▸ **Stored data**

(* ===== verification/Doubles.v ===== *)
(** * Doubles

    The scores of the compactions of leveldb are computed in [double]: binary64
    numbers with rounding to nearest, the ties to even, which [SpecFloat] of the
    standard library specifies. This file has the few operations that are used and
    what the modelled code needs of them: quotients of two integers below 2^53 are
    compared with 1 exactly, and the results are ordered. *)

From Stdlib Require Import SpecFloat.
From stdpp Require Import base numbers.
From S2P Require Import Prelude.

#[local] Open Scope Z_scope.

Definition double : Type := spec_float.

(** Integers are converted with rounding, too. *)
Definition double_of (n : Z) : double := binary_normalize 53 1024 n 0 false.
Definition double_mul : double -> double -> double := SFmul 53 1024.
Definition double_div : double -> double -> double := SFdiv 53 1024.
Definition double_lt : double -> double -> bool := SFltb.
Definition double_le : double -> double -> bool := SFleb.

Example one_tenth_rounds : double_mul (double_div (double_of 1) (double_of 10)) (double_of 3) <>
  double_div (double_of 3) (double_of 10).
Proof. by vm_compute. Qed.

(** ** Digits *)

Lemma digits_size p : digits2_pos p = Pos.size p.
Proof. induction p as [p IH|p IH|]; cbn [digits2_pos Pos.size]; [by rewrite IH..|done]. Qed.

Lemma digits_bounds p : 2 ^ (Zpos (digits2_pos p) - 1) <= Zpos p < 2 ^ Zpos (digits2_pos p).
Proof.
  rewrite digits_size. pose proof (Pos.size_gt p) as Hgt. pose proof (Pos.size_le p) as Hle. split.
  - apply Pos2Z.pos_le_pos in Hle. rewrite Pos2Z.inj_pow, (Pos2Z.inj_xO p) in Hle.
    rewrite Z.pow_sub_r by lia. assert (2 ^ Zpos (Pos.size p) = 2 * (2 ^ Zpos (Pos.size p) / 2 ^ 1)) as E.
    { destruct (Pos.size p) as [q|q|] eqn:Es; [..|reflexivity].
      - replace (Zpos q~1) with (1 + (Zpos q~1 - 1)) by lia. rewrite Z.pow_add_r by lia. rewrite (Z.mul_comm (2 ^ 1)).
        rewrite Z.div_mul by done. lia.
      - replace (Zpos q~0) with (1 + (Zpos q~0 - 1)) by lia. rewrite Z.pow_add_r by lia. rewrite (Z.mul_comm (2 ^ 1)).
        rewrite Z.div_mul by done. lia. }
    lia.
  - apply Pos2Z.pos_lt_pos in Hgt. by rewrite Pos2Z.inj_pow in Hgt.
Qed.

Lemma digits_eq p d : 0 < d -> 2 ^ (d - 1) <= Zpos p < 2 ^ d -> Zpos (digits2_pos p) = d.
Proof.
  intros Hd [Hlo Hhi]. pose proof (digits_bounds p) as [Hlo' Hhi'].
  destruct (Z.lt_trichotomy (Zpos (digits2_pos p)) d) as [Hlt|[E|Hgt]]; [exfalso|done|exfalso].
  - pose proof (Z.pow_le_mono_r 2 (Zpos (digits2_pos p)) (d - 1) ltac:(lia) ltac:(lia)). lia.
  - pose proof (Z.pow_le_mono_r 2 d (Zpos (digits2_pos p) - 1) ltac:(lia) ltac:(lia)). lia.
Qed.

(** ** Rounding *)

(** A mantissa of 53 digits, away from the bounds of the exponent. *)
Definition in_range (e : Z) : Prop := -1000 <= e <= 900.

Lemma fexp_range d e : in_range (d + e - 53) -> fexp 53 1024 (d + e) = d + e - 53.
Proof. unfold in_range, fexp, emin. lia. Qed.

Lemma record_of_loc_m m l : shr_m (shr_record_of_loc m l) = m.
Proof. by destruct l as [|[]]. Qed.

Lemma loc_of_record m l : loc_of_shr_record (shr_record_of_loc m l) = l.
Proof. by destruct l as [|[]]. Qed.

Lemma round_bounds m l : m <= round_nearest_even m l <= m + 1.
Proof. destruct l as [|[]]; cbn; [lia|destruct (Z.even m); lia|lia|lia]. Qed.

Lemma shr_fexp_53 p e l : 2 ^ 52 <= Zpos p < 2 ^ 53 -> in_range e ->
  shr_fexp 53 1024 (Zpos p) e l = (shr_record_of_loc (Zpos p) l, e).
Proof.
  intros Hp He. unfold shr_fexp. cbn [Zdigits2]. rewrite (digits_eq p 53) by (done || lia).
  rewrite fexp_range by (unfold in_range in *; lia). by replace (53 + e - 53 - e) with 0 by lia.
Qed.

(** A mantissa that has the 53 digits, and does not leave them when it is rounded. *)
Lemma round_53 p e l : 2 ^ 52 <= Zpos p < 2 ^ 53 -> in_range e -> round_nearest_even (Zpos p) l < 2 ^ 53 ->
  exists m, binary_round_aux 53 1024 false (Zpos p) e l = S754_finite false m e /\ 2 ^ 52 <= Zpos m < 2 ^ 53 /\
    Zpos m = round_nearest_even (Zpos p) l.
Proof.
  intros Hp He Hr. unfold binary_round_aux. rewrite shr_fexp_53 by done. rewrite record_of_loc_m, loc_of_record.
  pose proof (round_bounds (Zpos p) l). destruct (round_nearest_even (Zpos p) l) as [|m|m] eqn:Em; [lia| |lia].
  rewrite shr_fexp_53 by (done || lia). cbn [shr_record_of_loc shr_m]. rewrite (proj2 (Z.leb_le _ _)) by (unfold in_range in *; lia).
  exists m. split; [done|]. lia.
Qed.

(** A mantissa of 54 digits is shifted by one first. *)
Lemma round_54 p e l : 2 ^ 53 <= Zpos p <= 2 ^ 54 - 2 -> in_range e -> in_range (e + 1) ->
  exists m, binary_round_aux 53 1024 false (Zpos p) e l = S754_finite false m (e + 1) /\ 2 ^ 52 <= Zpos m < 2 ^ 53.
Proof.
  intros Hp He He'. unfold binary_round_aux, shr_fexp at 1. cbn [Zdigits2]. rewrite (digits_eq p 54) by lia.
  rewrite fexp_range by (unfold in_range in *; lia). replace (54 + e - 53 - e) with 1 by lia. cbn [shr SpecFloat.iter_pos].
  set (r := shr_1 (shr_record_of_loc (Zpos p) l)). assert (exists q, shr_m r = Zpos q /\ 2 ^ 52 <= Zpos q < 2 ^ 53 /\
    round_nearest_even (Zpos q) (loc_of_shr_record r) < 2 ^ 53) as (q & Eq & Hq & Hround).
  { pose proof (round_bounds) as Hb. unfold r. destruct p as [p|p|]; [| |lia].
    - exists p. split; [by destruct l as [|[]]|]. split; [lia|].
      match goal with |- round_nearest_even _ ?k < _ => specialize (Hb (Zpos p) k) end. lia.
    - exists p. split; [by destruct l as [|[]]|]. split; [lia|]. destruct l as [|[]]; cbn; lia. }
  rewrite Eq. pose proof (round_bounds (Zpos q) (loc_of_shr_record r)).
  destruct (round_nearest_even (Zpos q) (loc_of_shr_record r)) as [|m|m] eqn:Em; [lia| |lia].
  rewrite shr_fexp_53 by (done || lia). cbn [shr_record_of_loc shr_m]. rewrite (proj2 (Z.leb_le _ _)) by (unfold in_range in *; lia).
  exists m. split; [done|]. lia.
Qed.

(** ** Integers *)

Lemma iter_xO m k : Zpos (Pos.iter xO m k) = Zpos m * 2 ^ Zpos k.
Proof.
  induction k as [|k IH] using Pos.peano_ind; [cbn [Pos.iter]; lia|].
  rewrite Pos.iter_succ, Pos2Z.inj_xO, IH, Pos2Z.inj_succ, Z.pow_succ_r by lia. lia.
Qed.

(** What an integer is converted to: its first 53 digits, all of them. *)
Lemma double_of_small n : 0 < n < 2 ^ 53 -> exists m e, double_of n = S754_finite false m e /\
  2 ^ 52 <= Zpos m < 2 ^ 53 /\ -52 <= e <= 0 /\ Zpos m = n * 2 ^ (- e).
Proof.
  intros Hn. destruct n as [|n|n]; [lia| |lia]. unfold double_of, binary_normalize, binary_round.
  pose proof (digits_bounds n) as Hd. set (d := Zpos (digits2_pos n)) in *. assert (0 < d <= 53) as Hd53.
  { split; [unfold d; lia|]. destruct (Z.le_gt_cases d 53) as [|Hgt]; [done|].
    pose proof (Z.pow_le_mono_r 2 53 (d - 1) ltac:(lia) ltac:(lia)). lia. }
  rewrite fexp_range by (unfold in_range; lia). unfold shl_align. replace (d + 0 - 53 - 0) with (d - 53) by lia.
  assert (exists p, match d - 53 with Zneg k => (Pos.iter xO n k, d + 0 - 53) | _ => (n, 0) end = (p, d - 53) /\
    Zpos p = Zpos n * 2 ^ (53 - d)) as (p & -> & Hp).
  { destruct (d - 53) as [|k|k] eqn:Ek; [|lia|].
    - exists n. split; [done|]. replace (53 - d) with 0 by lia. lia.
    - exists (Pos.iter xO n k). split; [f_equal; lia|]. rewrite iter_xO. do 2 f_equal. lia. }
  assert (2 ^ 52 <= Zpos p < 2 ^ 53) as Hp53.
  { rewrite Hp. replace 52 with ((d - 1) + (53 - d)) by lia. replace (2 ^ 53) with (2 ^ d * 2 ^ (53 - d)) by
      (rewrite <- Z.pow_add_r by lia; f_equal; lia).
    rewrite Z.pow_add_r by lia. pose proof (Z.pow_pos_nonneg 2 (53 - d) ltac:(lia) ltac:(lia)). nia. }
  destruct (round_53 p (d - 53) loc_Exact Hp53) as (m & E & Hm & Em); [unfold in_range; lia|cbn; lia|].
  exists m, (d - 53). split; [exact E|]. split; [done|]. split; [lia|]. cbn in Em. rewrite Em, Hp. do 2 f_equal. lia.
Qed.

(** The order of two such numbers, from their mantissas and exponents. *)
Lemma double_of_order a b m1 e1 m2 e2 : 0 < a -> 0 < b -> -52 <= e1 <= 0 -> -52 <= e2 <= 0 ->
  2 ^ 52 <= Zpos m1 < 2 ^ 53 -> 2 ^ 52 <= Zpos m2 < 2 ^ 53 -> Zpos m1 = a * 2 ^ (- e1) -> Zpos m2 = b * 2 ^ (- e2) ->
  (e2 < e1 \/ e1 = e2 /\ Zpos m2 <= Zpos m1) <-> b <= a.
Proof.
  intros Ha Hb He1 He2 Hm1 Hm2 E1 E2.
  assert (forall a b m1 e1 m2 e2, 0 < a -> 0 < b -> -52 <= e1 -> e2 <= 0 -> 2 ^ 52 <= m1 -> m2 < 2 ^ 53 ->
    m1 = a * 2 ^ (- e1) -> m2 = b * 2 ^ (- e2) -> e2 < e1 <= 0 -> b < a) as Hlt.
  { clear. intros a b m1 e1 m2 e2 Ha Hb H1 H2 Hm1 Hm2 -> -> [Hlt H0].
    replace (- e2) with (1 + (- e1 + (e1 - e2 - 1))) in Hm2 by lia. rewrite !Z.pow_add_r in Hm2 by lia.
    pose proof (Z.pow_pos_nonneg 2 (e1 - e2 - 1) ltac:(lia) ltac:(lia)).
    pose proof (Z.pow_pos_nonneg 2 (- e1) ltac:(lia) ltac:(lia)).
    assert (b * 2 ^ (- e1) < a * 2 ^ (- e1)) by nia. nia. }
  destruct (Z.lt_trichotomy e1 e2) as [H|[->|H]].
  - pose proof (Hlt b a _ e2 _ e1 Hb Ha ltac:(lia) ltac:(lia) (proj1 Hm2) (proj2 Hm1) E2 E1 ltac:(lia)). lia.
  - rewrite E1, E2. pose proof (Z.pow_pos_nonneg 2 (- e2) ltac:(lia) ltac:(lia)). split; [intros [|[_ ?]]; [lia|nia]|].
    intros. right. split; [done|nia].
  - pose proof (Hlt a b _ e1 _ e2 Ha Hb ltac:(lia) ltac:(lia) (proj1 Hm1) (proj2 Hm2) E1 E2 ltac:(lia)). lia.
Qed.

(** ** Quotients *)

(** What quotients of integers are: zero, or positive and away from the bounds. *)
Definition ratio (x : double) : Prop :=
  match x with
  | S754_zero false => True
  | S754_finite false m e => 2 ^ 52 <= Zpos m < 2 ^ 53 /\ in_range e
  | _ => False
  end.

Lemma quotient_ok m1 e1 m2 e2 : 2 ^ 52 <= Zpos m1 < 2 ^ 53 -> 2 ^ 52 <= Zpos m2 < 2 ^ 53 ->
  -52 <= e1 <= 0 -> -52 <= e2 <= 0 ->
  exists m e, double_div (S754_finite false m1 e1) (S754_finite false m2 e2) = S754_finite false m e /\
    2 ^ 52 <= Zpos m < 2 ^ 53 /\ in_range e /\ (-52 <= e <-> e2 < e1 \/ e1 = e2 /\ Zpos m2 <= Zpos m1).
Proof.
  intros Hm1 Hm2 He1 He2. unfold double_div, SFdiv, SFdiv_core_binary. cbn [Zdigits2].
  rewrite (digits_eq m1 53), (digits_eq m2 53) by (done || lia).
  replace (53 + e1 - (53 + e2)) with (e1 - e2 + 0) by lia. rewrite fexp_range by (unfold in_range; lia).
  replace (Z.min (e1 - e2 + 0 - 53) (e1 - e2)) with (e1 - e2 - 53) by lia.
  replace (e1 - e2 - (e1 - e2 - 53)) with 53 by lia. rewrite Z.shiftl_mul_pow2 by lia.
  pose proof (Z_div_mod (Zpos m1 * 2 ^ 53) (Zpos m2) ltac:(lia)) as Hdiv.
  destruct (Z.div_eucl (Zpos m1 * 2 ^ 53) (Zpos m2)) as [q r]. destruct Hdiv as [Hq Hr]. cbn [xorb].
  set (l := new_location _ _). assert (2 ^ 52 <= q <= 2 ^ 54 - 2) as Hqb.
  { split; apply Z.lt_succ_r.
    - apply (Z.mul_lt_mono_pos_l (Zpos m2)); [lia|]. rewrite Z.mul_succ_r. lia.
    - apply (Z.mul_lt_mono_pos_l (Zpos m2)); [lia|]. lia. }
  destruct q as [|q|q]; [lia| |lia]. destruct (Z.lt_ge_cases (Zpos q) (2 ^ 53)) as [Hlt|Hge].
  - assert (Zpos m1 < Zpos m2) as Hm.
    { pose proof (Z.mul_le_mono_nonneg_l (Zpos q) (2 ^ 53 - 1) (Zpos m2)). lia. }
    assert (Zpos q < 2 ^ 53 - 1) as Hq1.
    { apply (Z.mul_lt_mono_pos_l (Zpos m2)); [lia|]. lia. }
    pose proof (round_bounds (Zpos q) l). destruct (round_53 q (e1 - e2 - 53) l) as (m & -> & Hmb & _); [lia|unfold in_range; lia|lia|].
    exists m, (e1 - e2 - 53). unfold in_range. split_and!; [done|lia|lia|lia|lia|lia].
  - assert (Zpos m2 <= Zpos m1) as Hm.
    { pose proof (Z.mul_le_mono_nonneg_l (2 ^ 53) (Zpos q) (Zpos m2)). lia. }
    destruct (round_54 q (e1 - e2 - 53) l) as (m & -> & Hmb); [lia|unfold in_range; lia|unfold in_range; lia|].
    exists m, (e1 - e2 - 53 + 1). unfold in_range. split_and!; [done|lia|lia|lia|lia|lia].
Qed.

Lemma double_le_one m e : 2 ^ 52 <= Zpos m -> double_le (double_of 1) (S754_finite false m e) = (-52 <=? e).
Proof.
  intros Hm. change (double_of 1) with (S754_finite false 4503599627370496 (-52)). unfold double_le, SFleb, SFcompare.
  apply eq_bool_iff. rewrite Z.leb_le. destruct (Z.compare_spec (-52) e) as [E|E|E]; [|split; [lia|done]|split; [done|lia]].
  change (Pos.compare_cont Eq 4503599627370496 m) with (4503599627370496 ?= m)%positive.
  destruct (Pos.compare_spec 4503599627370496 m) as [_|_|Hlt]; [by rewrite E..|].
  apply Pos2Z.pos_lt_pos in Hlt. change (2 ^ 52) with 4503599627370496 in Hm. by apply Z.lt_nge in Hlt.
Qed.

(** The quotient of two integers is at least 1 exactly when the dividend is at least
    the divisor: the rounding never reaches 1. *)
Lemma quotient_ge_one a b : 0 <= a < 2 ^ 53 -> 0 < b < 2 ^ 53 ->
  ratio (double_div (double_of a) (double_of b)) /\
  double_le (double_of 1) (double_div (double_of a) (double_of b)) = (b <=? a).
Proof.
  intros Ha Hb. destruct (double_of_small b Hb) as (m2 & e2 & -> & Hm2 & He2 & E2).
  destruct (decide (a = 0)) as [->|Hne].
  { split; [done|]. cbn. symmetry. apply Z.leb_gt. lia. }
  destruct (double_of_small a) as (m1 & e1 & -> & Hm1 & He1 & E1); [lia|].
  destruct (quotient_ok m1 e1 m2 e2) as (m & e & -> & Hm & He & Hone); [done..|]. split; [by split|].
  rewrite double_le_one by apply Hm. apply eq_bool_iff. rewrite !Z.leb_le, Hone.
  apply double_of_order; (done || lia).
Qed.

(** ** The order of quotients *)

(** An integer that orders them. *)
Definition rank (x : double) : Z :=
  match x with S754_finite _ m e => (e + 2000) * 2 ^ 53 + Zpos m | _ => 0 end.

Lemma double_lt_rank x y : ratio x -> ratio y -> double_lt x y = (rank x <? rank y).
Proof.
  unfold double_lt, SFltb, in_range. intros Hx Hy. apply eq_bool_iff. rewrite Z.ltb_lt.
  destruct x as [[]| | |[] m e], y as [[]| | |[] m' e']; try done; cbn [SFcompare rank ratio] in *; unfold in_range in *.
  - split; [intros _; lia|done].
  - split; [done|lia].
  - destruct (Z.compare_spec e e') as [E|E|E]; [subst|split; [intros _; nia|done]|split; [done|nia]].
    change (Pos.compare_cont Eq m m') with (m ?= m')%positive.
    destruct (Pos.compare_spec m m') as [->|?|?]; split; first [done|lia|intros; lia].
Qed.

Lemma double_le_rank x y : ratio x -> ratio y -> double_le x y = (rank x <=? rank y).
Proof.
  unfold double_le, SFleb, in_range. intros Hx Hy. apply eq_bool_iff. rewrite Z.leb_le.
  destruct x as [[]| | |[] m e], y as [[]| | |[] m' e']; try done; cbn [SFcompare rank ratio] in *; unfold in_range in *.
  - split; [intros _; lia|done].
  - split; [done|lia].
  - destruct (Z.compare_spec e e') as [E|E|E]; [subst|split; [intros _; nia|done]|split; [done|nia]].
    change (Pos.compare_cont Eq m m') with (m ?= m')%positive.
    destruct (Pos.compare_spec m m') as [->|?|?]; split; (done || lia).
Qed.

Lemma ratio_one : ratio (double_of 1).
Proof. by vm_compute. Qed.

▸ **What the task asks**
Of all the entries above, repeat only the lines from the line that has "- pose proof (Hlt b" to the line that has "intros. right. split; [done|nia].", both lines included, exactly.

▸ **Exercise solution**
  - pose proof (Hlt b a _ e2 _ e1 Hb Ha ltac:(lia) ltac:(lia) (proj1 Hm2) (proj2 Hm1) E2 E1 ltac:(lia)). lia.
  - rewrite E1, E2. pose proof (Z.pow_pos_nonneg 2 (- e2) ltac:(lia) ltac:(lia)). split; [intros [|[_ ?]]; [lia|nia]|].
    intros. right. split; [done|nia].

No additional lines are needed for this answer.